Traceback (most recent call last):
  File "tune_network_x86.py", line 492, in <module>
    tune_network()
  File "tune_network_x86.py", line 423, in tune_network
    tmp = tvm.nd.array(np.random.uniform(size=(30522, 7680)).astype(np.float32), ctx)
  File "/home/zyx/workspaces/python/tvm0.8_v3/python/tvm/runtime/ndarray.py", line 513, in array
    return empty(arr.shape, arr.dtype, device).copyfrom(arr)
  File "/home/zyx/workspaces/python/tvm0.8_v3/python/tvm/runtime/ndarray.py", line 152, in copyfrom
    check_call(_LIB.TVMArrayCopyFromBytes(self.handle, data, nbytes))
  File "/home/zyx/workspaces/python/tvm0.8_v3/python/tvm/_ffi/base.py", line 346, in check_call
    raise get_last_ffi_error()
tvm._ffi.base.TVMError: Traceback (most recent call last):
  31: 0xffffffffffffffff
  30: _start
  29: __libc_start_main
  28: Py_BytesMain
  27: Py_RunMain
  26: PyRun_SimpleFileExFlags
  25: PyRun_FileExFlags
  24: 0x000000000067d61e
  23: 0x000000000067d5a0
  22: PyEval_EvalCode
  21: _PyEval_EvalCodeWithName
  20: _PyEval_EvalFrameDefault
  19: _PyFunction_Vectorcall
  18: _PyEval_EvalCodeWithName
  17: _PyEval_EvalFrameDefault
  16: _PyFunction_Vectorcall
  15: _PyEval_EvalCodeWithName
  14: _PyEval_EvalFrameDefault
  13: _PyFunction_Vectorcall
  12: _PyEval_EvalFrameDefault
  11: _PyObject_MakeTpCall
  10: 0x00007f19e8e4d7df
  9: _ctypes_callproc
  8: 0x00007f19e9d82409
  7: 0x00007f19e9d82ff4
  6: TVMArrayCopyFromBytes
  5: tvm::runtime::ArrayCopyFromBytes(DLTensor*, void const*, unsigned long)
  4: tvm::runtime::RPCDeviceAPI::CopyDataFromTo(DLTensor*, DLTensor*, void*)
  3: tvm::runtime::RPCEndpoint::CopyToRemote(void*, DLTensor*, unsigned long)
  2: tvm::runtime::RPCEndpoint::HandleUntilReturnEvent(bool, std::function<void (tvm::runtime::TVMArgs)>)
  1: tvm::runtime::SockChannel::Send(void const*, unsigned long)
  0: tvm::support::Socket::Error(char const*)
  File "/home/zyx/workspaces/python/tvm0.8_v3/src/runtime/rpc/../../support/socket.h", line 360

The last error message was generated using the latest version and the following code.

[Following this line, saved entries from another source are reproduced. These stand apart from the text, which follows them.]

Lemma ok_gossip_handle ev :
  (∀ p, ev = plumtree.NeighborDown p → D p) →
  ok (layers ret) (tstep D W id T) (gossip_handle ev now).
Proof.
  intros Hev s [Hs Hg]. apply wp_zoom.
  eapply wp_mono; [by apply (contract_ok (HandlerContract :=
    broadcast_contract D release_build W id T ret now in_window) ev Hev)|].
  intros ? g' es [Hg' Ho]. split; [done|]. split; simpl.
  - rewrite neighbor_of_gossip. apply comp_refl.
  - eapply once_ext; [apply deliveries_received|done].
Qed.

Lemma ok_topic_event ev :
  ev ≠ ICommand Quit → (∀ p, ev = PeerDisconnected p → D p) →
  ok (layers ret) (tstep D W id T) (handle_event ev now).
Proof.
  intros Hq HD. destruct ev as [from [m|m]|[peers|c sc|]|[t|t]|p|d]; simpl; try done.
  - apply ok_bind; [apply _| |intros _; by apply ok_swarm_handle].
    apply ok_modify. intros s Hs. split; [done|]. split; apply comp_refl.
  - apply ok_bind; [apply _| |intros _; by apply ok_gossip_handle].
    apply ok_modify. intros s Hs. split; [done|]. split; apply comp_refl.
  - apply ok_for_each; [apply _|]. intros p _. by apply ok_swarm_handle.
  - by apply ok_gossip_handle.
  - by apply ok_swarm_handle.
  - by apply ok_gossip_handle.
  - apply ok_bind; [apply _|by apply ok_swarm_handle|intros _].
    apply ok_gossip_handle. intros q [= ->]. by apply HD.
  - by apply ok_swarm_handle.
Qed.

End step.

Section handle.
Context (W : Prop) (id : plumtree.MessageId) (T ret now : N).
Hypothesis in_window : (W → T ≤ now + ret ∧ now < T)%N.

(** What forwarding neighbor events does: the tree follows the replayed set. *)
Definition forwarded_to (D : PI → Prop) (A' : gset PI) s es s' : Prop :=
  layers ret s' ∧ swarm s' = swarm s ∧ tstep (λ _, True) W id T s es s' ∧
  ∀ p, p ∈ A' → D p ∨ p ∈ tree_peers (gossip s').
(* ===== verification/GossipStateFacts.v ===== *)
(** * Correctness of the node state

    Routing of events between the topics of a node, the life of a topic from join to
    quit, the invariant over all topics, deliveries per topic and the bookkeeping of
    connections. *)

From Stdlib Require Import Strings.Byte NArith.
From stdpp Require Import prelude gmap.
From S2P Require Import Prelude ProtoUtil Concrete Hyparview HyparviewFacts.
From S2P Require Import Plumtree PlumtreeFacts Topic TopicFacts GossipState.
Import state.

Section facts.
Context {PI : Type} `{PeerIdentity PI} {IS : Type} `{!IndexSetImpl PI IS}
  {R : Type} `{!Rng R} `{!plumtree.GossipEnv} `{!WireEnv} `{!NodeEnv PI}.
Abbreviation St := (State PI IS R).
Abbreviation Act := (act (State PI IS R) (OutEvent PI)).
Implicit Types (s : St) (p peer : PI) (es : list (OutEvent PI)) (t : TopicId)
  (st : topic.State PI IS R) (out : list (topic.OutEvent PI)).

(** ** Output events of a topic *)

(** What becomes of one output event of topic [t]: it is tagged with the topic; the
    request to disconnect a peer is passed on or dropped. *)
Definition routes t (e : topic.OutEvent PI) es : Prop :=
  match e with
  | topic.SendMessage to message => es = [SendMessage to (mkMessage t message)]
  | topic.EmitEvent event => es = [EmitEvent t event]
  | topic.ScheduleTimer delay timer => es = [ScheduleTimer delay (mkTimer t timer)]
  | topic.DisconnectPeer peer => es = [] ∨ es = [DisconnectPeer peer]
  | topic.OPeerData peer data => es = [OPeerData peer data]
  end.

Inductive routed t : list (topic.OutEvent PI) → list (OutEvent PI) → Prop :=
| routed_nil : routed t [] []
| routed_cons e out es1 es2 :
    routes t e es1 → routed t out es2 → routed t (e :: out) (es1 ++ es2).

(** The event belongs to the topic, or concerns a peer as a whole. *)
Definition of_topic t (e : OutEvent PI) : Prop :=
  match e with
  | SendMessage _ message => msg_topic message = t
  | EmitEvent t' _ => t' = t
  | ScheduleTimer _ timer => timer_topic timer = t
  | DisconnectPeer _ | OPeerData _ _ => True
  end.

(** A delivery of topic [t] to the application. *)
Definition received_in t (e : OutEvent PI) : option (plumtree.OutEvent PI) :=
  match e with
  | EmitEvent t' (topic.Received g) =>
      if decide (t' = t) then Some (plumtree.EmitEvent (plumtree.Received g)) else None
  | _ => None
  end.

Definition node_deliveries t (id : plumtree.MessageId) es : nat :=
  deliveries id (omap (received_in t) es).

Lemma routed_of_topic t out es : routed t out es → Forall (of_topic t) es.
Proof.
  induction 1 as [|e out es1 es2 He _ IH]; [done|]. apply Forall_app. split; [|done].
  destruct e; simpl in He; destruct_or?; subst; repeat constructor.
Qed.

Lemma routed_received t out es :
  routed t out es → omap (received_in t) es = omap received_of out.
Proof.
  induction 1 as [|e out es1 es2 He _ IH]; [done|]. rewrite omap_app, IH.
  destruct e as [|[]| | |]; simpl in He; destruct_or?; subst; csimpl; try done.
  by rewrite decide_True.
Qed.

Lemma routed_received_other t t' out es :
  t' ≠ t → routed t out es → omap (received_in t') es = [].
Proof.
  intros Hne. induction 1 as [|e out es1 es2 He _ IH]; [done|]. rewrite omap_app, IH.
  destruct e as [|[]| | |]; simpl in He; destruct_or?; subst; csimpl; try done.
  by rewrite decide_False.
Qed.

(** An event other than a disconnect request is passed on. *)
Lemma routed_send t out es to m :
  routed t out es → topic.SendMessage to m ∈ out → SendMessage to (mkMessage t m) ∈ es.
Proof.
  induction 1 as [|e out es1 es2 He _ IH]; [set_solver|].
  intros [<-|Hin]%elem_of_cons; apply elem_of_app; [left|right; auto].
  simpl in He. subst. set_solver.
Qed.

Lemma wp_handle_out_event t e s :
  wp (handle_out_event t e) (λ _ s' es,
    routes t e es ∧ s' = set_peer_topics (peer_topics s') s) s.
Proof.
  destruct e as [to m|ev|d ti|p|p d]; simpl; wp_steps;
    try (split; [done|by destruct s]).
  destruct (peer_topics s !! p) as [ts|]; wp_steps; [|split; [by left|by destruct s]].
  destruct (bool_decide (t ∈ ts) || _); wp_steps; (split; [auto|by destruct s]).
Qed.

Lemma wp_handle_out_events t out s :
  wp (for_each out (handle_out_event t)) (λ _ s' es,
    routed t out es ∧ s' = set_peer_topics (peer_topics s') s) s.
Proof.
  revert s. induction out as [|e out IH]; intros s.
  { apply wp_ret. split; [constructor|by destruct s]. }
  cbn [for_each]. apply wp_bind. eapply wp_mono; [apply wp_handle_out_event|].
  intros ? s1 es1 [Hr1 Hs1]. eapply wp_mono; [apply IH|].
  intros ? s2 es2 [Hr2 Hs2]. split; [by constructor|].
  rewrite Hs2. rewrite Hs1. by destruct s.
Qed.

(** Running a topic replaces its state and routes its output. *)
Definition ran t (Q : topic.State PI IS R → list (topic.OutEvent PI) → Prop) s s' es : Prop :=
  ∃ st' out, Q st' out ∧ routed t out es ∧
    s' = set_peer_topics (peer_topics s') (set_states (<[t := st']> (states s)) s).

Lemma wp_run_topic t st e now Q s :
  wp (topic.handle e now) (λ _ st' out, Q st' out) st →
  wp (run_topic t st e now) (λ _ s' es, ran t Q s s' es) s.
Proof.
  intros Ht. unfold run_topic. unfold wp in Ht.
  destruct (topic.handle e now st) as [[[? st'] out]|]; [|done]. wp_steps.
  eapply wp_mono; [apply wp_handle_out_events|].
  intros ? s' es [Hr Hs']. exists st', out. split_and!; [done..|].
  rewrite Hs' at 1. by destruct s.
Qed.

(** ** Invariant and step relation *)

(** The constructor's condition on the configuration and positive view capacities. *)
Definition good_config (cfg : topic.Config) : Prop :=
  (MIN_MAX_MESSAGE_SIZE ≤ topic.max_message_size cfg)%N ∧
  1 ≤ hyparview.active_view_capacity (topic.membership cfg) ∧
  1 ≤ hyparview.passive_view_capacity (topic.membership cfg).

Definition topic_ok (cfg : topic.Config) st : Prop :=
  tinv st ∧ plumtree.config (topic.gossip st) = topic.broadcast cfg.

(** Every joined topic satisfies its invariant under the node's configuration. *)
Definition ninv s : Prop :=
  good_config (config s) ∧ map_Forall (λ _ st, topic_ok (config s) st) (states s).

Definition retention (cfg : topic.Config) : N :=
  plumtree.message_id_retention (topic.broadcast cfg).

(** Only the topics in [touch] change, and only they produce output; topic [t], if joined,
    stays joined and takes a step that delivers the message at most once. *)
Definition nstep (touch : TopicId → Prop) (W : Prop) (id : plumtree.MessageId) (T : N)
    (t : TopicId) s es s' : Prop :=
  config s' = config s ∧ me s' = me s ∧
  (∀ t', ¬ touch t' → states s' !! t' = states s !! t') ∧
  Forall (λ e, ∃ t', touch t' ∧ of_topic t' e) es ∧
  (W → ∀ st, states s !! t = Some st → ∃ st', states s' !! t = Some st' ∧
     once (λ _, True) True id T (topic.gossip st) (omap (received_in t) es) (topic.gossip st')).

#[export] Instance nstep_compositional touch W id T t : Compositional (nstep touch W id T t).
Proof.
  split.
  - intros s. split_and!; [done..|]. intros _ st Hst. exists st. split; [done|]. apply comp_refl.
  - intros s1 es1 s2 es2 s3 (Hc1 & Hm1 & Hf1 & He1 & Ht1) (Hc2 & Hm2 & Hf2 & He2 & Ht2).
    split_and!; [congruence|congruence| |by apply Forall_app|].
    + intros t' Ht'. by rewrite Hf2, Hf1.
    + intros HW st Hst. destruct (Ht1 HW st Hst) as (st1 & Hst1 & Ho1).
      destruct (Ht2 HW st1 Hst1) as (st2 & Hst2 & Ho2). exists st2. split; [done|].
      rewrite omap_app. by eapply comp_trans.
Qed.

Section release.
Hypothesis release_build : plumtree.overflow_checks = false.
Hypothesis frame_fits : header_fits.

Section step.
Context (touch : TopicId → Prop) (W : Prop) (id : plumtree.MessageId) (T now : N)
  (t : TopicId).
Abbreviation in_window cfg := (W → T ≤ now + retention cfg ∧ now < T)%N.

Lemma wp_topic_step ev cfg st :
  in_window cfg → topic_ok cfg st →
  wp (topic.handle ev now) (λ _ st' out, topic_ok cfg st' ∧
    (W → once (λ _, True) True id T (topic.gossip st) (omap received_of out)
           (topic.gossip st'))) st.
Proof.
  intros Hw [[Hl Ht]%tinv_layers Hcfg]. rewrite Hcfg in Hl.
  eapply wp_mono; [by apply (wp_handle release_build W id T (retention cfg) now Hw)|].
  intros ? st' out ((Hi & Hp & _) & Ht' & Ho). split; [split; [by split_and!|]|].
  - destruct Ho as [(_ & Hc & _) _]. congruence.
  - intros HW. destruct Ho as (Hc & Hk & Ho). split_and!; auto.
Qed.

(** Running a joined topic. *)
Lemma wp_run_topic_step t0 st ev s :
  ninv s → in_window (config s) → touch t0 → states s !! t0 = Some st →
  wp (run_topic t0 st ev now) (λ _ s' es, ninv s' ∧ nstep touch W id T t s es s') s.
Proof.
  intros [Hcfg Hall] Hw Hto Hst.
  eapply wp_mono; [apply wp_run_topic, (wp_topic_step ev (config s) st Hw), (Hall t0 st Hst)|].
  intros ? s' es (st' & out & [Hok Ho] & Hr & Hs'). rewrite Hs'. split.
  - split; [done|]. by apply map_Forall_insert_2.
  - split_and!; [done|done| | |]; simpl.
    + intros t' Ht'. rewrite lookup_insert_ne; [done|]. by intros ->.
    + eapply Forall_impl; [by eapply routed_of_topic|]. by eauto.
    + intros HW stt Hstt. destruct (decide (t = t0)) as [->|Hne].
      * rewrite Hst in Hstt. simplify_eq. exists st'. rewrite lookup_insert_eq.
        split; [done|]. rewrite (routed_received t0 out es) by done. by apply Ho.
      * exists stt. rewrite lookup_insert_ne by done. split; [done|].
        rewrite (routed_received_other t0 t out es) by done. apply comp_refl.
Qed.

(** A change that leaves topics and configuration alone. *)
Lemma nstep_frame s s' :
  config s' = config s → me s' = me s → states s' = states s →
  (ninv s → ninv s') ∧ nstep touch W id T t s [] s'.
Proof.
  intros Hc Hm Hst. unfold ninv, nstep. rewrite Hc, Hm, Hst. split_and!; [done..|].
  intros _ st Hl. exists st. split; [done|]. apply comp_refl.
Qed.

Lemma wp_ensure_state t0 s :
  ninv s → touch t0 →
  wp (ensure_state t0) (λ _ s' es,
    ninv s' ∧ nstep touch W id T t s es s' ∧ is_Some (states s' !! t0) ∧ es = []) s.
Proof.
  intros [Hcfg Hall] Hto. unfold ensure_state. wp_steps.
  destruct (states s !! t0) as [st|] eqn:Hst.
  { wp_steps. destruct (nstep_frame s s) as [Hi Hn]; [done..|].
    split_and!; [by split|done|by eexists|done]. }
  destruct (from_rng (rng s)) as [seeded r']. destruct Hcfg as (Hmin & Ha & Hp).
  destruct (with_rng_tinv (IS := IS) (me s) (Some (me_data s)) (config s) seeded frame_fits
    Hmin Ha Hp) as (st & Hrun & Hok).
  pose proof (with_rng_config _ _ _ _ _ Hrun) as Hc. rewrite Hrun. wp_steps. split_and!.
  - split; [by split_and!|]. apply map_Forall_insert_2; [by split|done].
  - split_and!; [done|done| |done|]; simpl.
    + intros t' Ht'. rewrite lookup_insert_ne; [done|]. by intros ->.
    + intros _ stt Hstt. exists stt. rewrite lookup_insert_ne by congruence.
      split; [done|]. apply comp_refl.
  - simpl. rewrite lookup_insert_eq. by eexists.
  - done.
Qed.

Lemma ok_note_connection t0 ev : ok ninv (nstep touch W id T t) (note_connection t0 ev).
Proof.
  destruct ev; simpl; try (apply ok_ret; apply _). apply ok_modify. intros s Hs.
  destruct (nstep_frame s (set_peer_topics
    (<[from:={[t0]} ∪ default ∅ (peer_topics s !! from)]> (peer_topics s)) s)); auto.
Qed.

(** The invariant with the window, which depends on the configuration only. *)
Definition wninv s : Prop := ninv s ∧ in_window (config s).

Lemma wp_wninv {A} (m : Act A) s :
  in_window (config s) →
  wp m (λ _ s' es, ninv s' ∧ nstep touch W id T t s es s') s →
  wp m (λ _ s' es, wninv s' ∧ nstep touch W id T t s es s') s.
Proof.
  intros Hw Hm. eapply wp_mono; [exact Hm|]. intros ? s' es [Hs' Hn].
  split; [|done]. split; [done|]. destruct Hn as [Hc _]. by rewrite Hc.
Qed.

Lemma wp_handle_joined t0 ev s :
  wninv s → touch t0 →
  wp (match states s !! t0 with
      | Some st => note_connection t0 ev;; run_topic t0 st ev now
      | None => mret tt
      end) (λ _ s' es, wninv s' ∧ nstep touch W id T t s es s') s.
Proof.
  intros [Hs Hw] Hto.
  destruct (states s !! t0) as [st|] eqn:Hst.
  2:{ apply wp_ret. split; [done|]. apply comp_refl. }
  apply wp_wninv; [done|]. apply wp_bind.
  eapply wp_mono with (Q := λ _ s1 es1, ninv s1 ∧ nstep touch W id T t s es1 s1 ∧
    states s1 = states s).
  { eapply wp_mono; [apply wp_conj; [by apply ok_note_connection|]|].
    - instantiate (1 := λ _ s1 _, states s1 = states s). by destruct ev; simpl; wp_steps.
    - intros ? s1 es1 [[? ?] ?]. done. }
  intros ? s1 es1 (Hs1 & Hn1 & Hst1). pose proof Hn1 as [Hc1 _].
  eapply wp_mono; [apply wp_run_topic_step; rewrite ?Hc1, ?Hst1; done|].
  intros ? s2 es2 [Hs2 Hn2]. split; [done|]. by eapply comp_trans.
Qed.

Lemma ok_handle_topic_event t0 ev :
  touch t0 → (W → is_quit ev = true → t0 ≠ t) →
  ok wninv (nstep touch W id T t) (handle_topic_event t0 ev now).
Proof.
  intros Hto Hq. unfold handle_topic_event. cbn zeta. apply ok_bind; [apply _| |intros _].
  { destruct (is_join ev); [|apply ok_ret; apply _]. intros s [Hs Hw].
    apply wp_wninv; [done|]. eapply wp_mono; [by apply wp_ensure_state|].
    by intros ? s' es (? & ? & _). }
  apply ok_get_bind. intros s1 Hs1. apply wp_ok_bind; [apply _|].
  eapply wp_mono; [by apply wp_handle_joined|]. intros ? s2 es2 [Hs2 Hn2].
  split_and!; [done..|].
  destruct (is_quit ev) eqn:Hquit; [|apply ok_ret; apply _].
  apply ok_modify. intros s [[Hcfg Hall] Hw]. split.
  - split; [|done]. split; [done|]. by apply map_Forall_delete.
  - split_and!; [done|done| |done|]; simpl.
    + intros t' Ht'. rewrite lookup_delete_ne; [done|]. by intros ->.
    + intros HW st Hst. exists st. rewrite lookup_delete_ne by auto.
      split; [done|]. apply comp_refl.
Qed.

    local_demo = True if TARGET != "android" else False
    if local_demo:
        remote = rpc.LocalSession()
    else:
        tracker_host = os.environ.get("TVM_TRACKER_HOST", "192.168.1.103")
        tracker_port = int(os.environ.get("TVM_TRACKER_PORT", 9196))
        key = "huawei"
        tracker = rpc.connect_tracker(tracker_host, tracker_port)
        # When running a heavy model, we should increase the `session_timeout`
        remote = tracker.request(key, priority=0, session_timeout=1000)
    weights = {}
    ctx = remote.cpu(0) if TARGET != "cuda" else remote.gpu(0)
    MB = 0
    from functools import reduce
    byte = lambda x: reduce(lambda a, b: a * b, x) / 1e6
    for _ in range(100):
        tmp = tvm.nd.array(np.random.uniform(size=(30522, 7680)).astype(np.float32), ctx)
        MB += byte((30522, 7680)) * 4
        print(tmp.shape)
        print("MB:", MB)
    exit()

I cannot allocate a single array with the above code.